You're not supposed to joke about assassinating the President.
I realize it's been two days since Johnny Depp made his distasteful joke and in the ever changing news and political cycles, that makes it old news. But over eight years, I called out the hatred hurled at Pres. Obama. The cruel, racist caricatures – I remember a Facebook image of Obama with a noose around his neck. And there were people who called for his assassination, as well. The severed head mentality aimed at Trump isn't cool either.
I could see wanting to kill someone like Adolph Hitler. But Trump, no matter how bad he is or how much people dislike him (and I don't like him one bit) is not Hitler.
Do I think Trump is a threat to a free press and civil liberties – basically democracy? Do I think he does unconstitutional things every day of his life? Yes. Do I think he colluded with Russia in rigging the election? Probably, but so far that hasn't been proven.

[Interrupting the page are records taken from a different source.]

(** * HydroLip Scanner: a model of [src/main.jsx] and its properties

    The program is one React component, [App], with five pieces of
    component state ([image], [isAnalyzing], [results], [error],
    [isCameraActive]), one mutable ref to a camera stream ([streamRef]),
    and a handful of event handlers, three of which are asynchronous
    ([startCamera], the [FileReader] callback of [handleImageUpload], and
    [analyzeLips]).

    The embedding follows the source:
    - JavaScript strings are [string]s of code units, with [startsWith],
      [split], [includes] and [toLowerCase] written out;
    - JavaScript values (what [JSON.parse] returns, what a property access
      yields) are the inductive type [value];
    - a handler is a computation in a small state-and-exception monad over
      the [world]: the component state, the ref, the media streams the
      platform has handed out, the outbound requests, and the asynchronous
      operations still in flight;
    - the user interface is the function [render] giving the panels that
      are on screen, and [step] runs one browser event when the control it
      needs is rendered. *)

From Stdlib Require Import String Ascii ZArith List Lia DecimalString.
From stdpp Require Import base list gmap strings.

Local Open Scope string_scope.
Local Set Warnings "-register-all".
Local Arguments String.append !s1 s2.

(** ** JavaScript strings *)

Module JsString.

(** [s.startsWith(pre)] *)
Definition startsWith (pre s : string) : bool := String.prefix pre s.

(** [s.includes(pat)]: [pat] occurs at some position of [s]. *)
Fixpoint includes (pat s : string) : bool :=
  String.prefix pat s ||
  match s with
  | EmptyString => false
  | String _ rest => includes pat rest
  end.

(** [s.split(sep)] for a one-character separator: the maximal pieces
    between the separators, always at least one piece. *)
Fixpoint split (sep : ascii) (s : string) : list string :=
  match s with
  | EmptyString => [EmptyString]
  | String c rest =>
      if Ascii.eqb c sep then EmptyString :: split sep rest
      else match split sep rest with
           | piece :: pieces => String c piece :: pieces
           | [] => [String c EmptyString]
           end
  end.

Definition lower_ascii (c : ascii) : ascii :=
  let n := nat_of_ascii c in
  if (65 <=? n)%nat && (n <=? 90)%nat then ascii_of_nat (n + 32) else c.

(** [s.toLowerCase()] on the ASCII letters; every other code unit is
    kept.  The patterns the program looks for are ASCII. *)
Fixpoint toLowerCase (s : string) : string :=
  match s with
  | EmptyString => EmptyString
  | String c rest => String (lower_ascii c) (toLowerCase rest)
  end.

(** Does the character occur in the string? *)
Fixpoint has_char (c : ascii) (s : string) : bool :=
  match s with
  | EmptyString => false
  | String d rest => Ascii.eqb d c || has_char c rest
  end.

(** The decimal digits of an integer. *)
Definition decimal (z : Z) : string := NilEmpty.string_of_int (Z.to_int z).

(** A JavaScript number is a double.  For a positive integer: the double
    nearest to it, ties to the even mantissa, or nothing when that is
    beyond the largest double (the number is then [Infinity]). *)
Definition to_double (z : Z) : option Z :=
  let e := Z.log2 z in
  if (e <=? 52)%Z then Some z
  else
    let shift := (e - 52)%Z in
    let q := Z.shiftr z shift in
    let r := (z - Z.shiftl q shift)%Z in
    let half := Z.shiftl 1 (shift - 1) in
    let q' := if (half <? r)%Z || ((r =? half)%Z && Z.odd q)
              then (q + 1)%Z else q in
    let m := Z.shiftl q' shift in
    if (Z.log2 m <? 1024)%Z then Some m else None.

Definition reads_as (m candidate : Z) : bool :=
  match to_double candidate with
  | Some m' => (m' =? m)%Z
  | None => false
  end.

Definition digit_count (z : Z) : Z := Z.of_nat (String.length (decimal z)).

(** Is there an [s] of exactly [k] digits with [s * 10^(n-k)] reading back
    as the double [m]?  Of two, the one nearer to [m], and of two equally
    near the even one. *)
Definition with_digits (m k : Z) : option (Z * Z) :=
  let d := digit_count m in
  let p := (10 ^ (d - k))%Z in
  let lo := (m / p)%Z in
  let hi := (lo + 1)%Z in
  let fits s := (10 ^ (k - 1) <=? s)%Z && (s <? 10 ^ k)%Z
                && reads_as m (s * p) in
  match fits lo, fits hi with
  | true, true =>
      let below := (m - lo * p)%Z in
      let above := (hi * p - m)%Z in
      if (below <? above)%Z then Some (lo, d)
      else if (above <? below)%Z then Some (hi, d)
      else if Z.even lo then Some (lo, d) else Some (hi, d)
  | true, false => Some (lo, d)
  | false, true => Some (hi, d)
  | false, false =>
      if (k =? 1)%Z && reads_as m (10 ^ d) then Some (1%Z, (d + 1)%Z)
      else None
  end.

(** The fewest digits that read back as [m]: the digits [s], their number
    [k], and the position [n] of the decimal point. *)
Fixpoint shortest (fuel : nat) (m k : Z) : Z * Z * Z :=
  match fuel with
  | O => (m, digit_count m, digit_count m)
  | S fuel' =>
      if (digit_count m <? k)%Z then (m, digit_count m, digit_count m)
      else match with_digits m k with
           | Some (s, n) => (s, k, n)
           | None => shortest fuel' m (k + 1)%Z
           end
  end.

Fixpoint zeros (n : nat) : string :=
  match n with
  | O => EmptyString
  | S n' => String "0" (zeros n')
  end.

(** Number to string for a positive double with an integer value: plain
    digits below 10^21, exponent form from there on. *)
Definition positive_to_string (m : Z) : string :=
  let '(s, k, n) := shortest 17 m 1 in
  if (n <=? 21)%Z then append (decimal s) (zeros (Z.to_nat (n - k)))
  else
    let e := decimal (n - 1) in
    match decimal s with
    | String c EmptyString => String c (append "e+" e)
    | String c rest => String c (append "." (append rest (append "e+" e)))
    | EmptyString => EmptyString
    end.

(** Number to string, for the number an integer literal denotes. *)
Definition of_Z (z : Z) : string :=
  if (z =? 0)%Z then "0"
  else
    let body := match to_double (Z.abs z) with
                | Some m => positive_to_string m
                | None => "Infinity"
                end in
    if (z <? 0)%Z then String "-" body else body.

End JsString.

Import JsString.

(** ** JavaScript values *)

(** The values the program handles: what [response.json()] and
    [JSON.parse] produce, plus [undefined].  A number is given by the
    integer literal that denotes it and is read as a double, so [VNum z]
    is the double nearest to [z] (the response schema types its one
    numeric field as INTEGER); an object is its list of own properties. *)
Inductive value : Type :=
| VUndefined
| VNull
| VBool (b : bool)
| VNum (z : Z)
| VStr (s : string)
| VArr (items : list value)
| VObj (props : list (string * value)).

(** JavaScript truthiness, as used by [!x], [x && y] and [x || y]. *)
Definition truthy (v : value) : bool :=
  match v with
  | VUndefined | VNull => false
  | VBool b => b
  | VNum z => negb (z =? 0)%Z
  | VStr s => negb (String.eqb s "")
  | VArr _ | VObj _ => true
  end.

Inductive exn : Type :=
| TypeError
| SyntaxError
| NetworkError.

(** Result of an expression that may throw. *)
Inductive thrown (A : Type) : Type :=
| Val (a : A)
| Raise (e : exn).
Arguments Val {A} a.
Arguments Raise {A} e.

Definition thrown_bind {A B} (x : thrown A) (k : A -> thrown B) : thrown B :=
  match x with
  | Val a => k a
  | Raise e => Raise e
  end.

Notation "x <-! e1 ; e2" := (thrown_bind e1 (fun x => e2))
  (at level 100, e1 at next level, right associativity).

Fixpoint assoc (k : string) (props : list (string * value)) : option value :=
  match props with
  | [] => None
  | (k', v) :: rest => if String.eqb k k' then Some v else assoc k rest
  end.

Definition or_undefined (o : option value) : value :=
  match o with
  | Some v => v
  | None => VUndefined
  end.

(** [v.name] for the property names the program reads ([candidates],
    [content], [parts], [text], [overallStatus], ...).  None of them is
    defined on a prototype, so on anything but an object with that own
    property the access yields [undefined]; on [null] and [undefined] it
    throws. *)
Definition get_prop (v : value) (name : string) : thrown value :=
  match v with
  | VUndefined | VNull => Raise TypeError
  | VObj props => Val (or_undefined (assoc name props))
  | _ => Val VUndefined
  end.

(** [v[i]] for a numeric index. *)
Definition get_index (v : value) (i : nat) : thrown value :=
  match v with
  | VUndefined | VNull => Raise TypeError
  | VArr items => Val (or_undefined (items !! i))
  | VStr s => Val (match String.get i s with
                   | Some c => VStr (String c EmptyString)
                   | None => VUndefined
                   end)
  | VObj props => Val (or_undefined (assoc (of_Z (Z.of_nat i)) props))
  | _ => Val VUndefined
  end.

(** ** The API key (lines 9-18) *)

(** What reading [import.meta.env] may do: throw, or yield [undefined],
    or yield the table of environment variables (strings). *)
Inductive import_meta_env : Type :=
| EnvThrows
| EnvUndefined
| Env (vars : gmap string string).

No, I don't think he's a good person and like anybody in America, I can criticize him all night long because criticism and threats aren't the same thing. One is “political speech,” which I learned in communication law class at WSU, is the most Constitutionally protected speech. The other, the courts recognize as “fighting words” – words that are threatening or likely to incite violence.
I don't think Depp meant his words to be threatening. I think it was stupid and reckless. But saying those words against Trump is just as bad as when people said that kind of thing against Obama. And anytime somebody says something like that, it has to be looked into by the Secret Service. In today's world, we don't know if words like that will drive someone to do something terrible. Words are powerful.
It's a thin line between Constitutionally protected hate speech and fighting words. I think when people let emotions overrule reason, lose their filter, don't put on the brakes, there's that danger of their words being a bridge to violence.
But we never learn. After the shooting that put GOP Congressman Steve Scalise in critical condition, there was talk of the two sides, Democrat and Republican, toning down the hostility and “coming together as Americans.” That lasted about two days.
Last week, you had Nebraska Democratic official Phil Montag saying, “I'm fucking glad he was shot...I wish he was fucking dead.” He was rightfully fired. Sure, he apologized. The whole “that's not me thing.” But it's just like when Republican congressional candidate (now Montana Congressman) Greg Gianforte apologized for beating up the reporter. Insisted he's not really like that. BS. I think that's exactly who they are.
I knew all the togetherness wouldn't last. I remember all the talk of Americans uniting after 9-11. That didn't last. And if 9-11 couldn't change people, I don't think anything will.
That doesn't mean we should stop trying.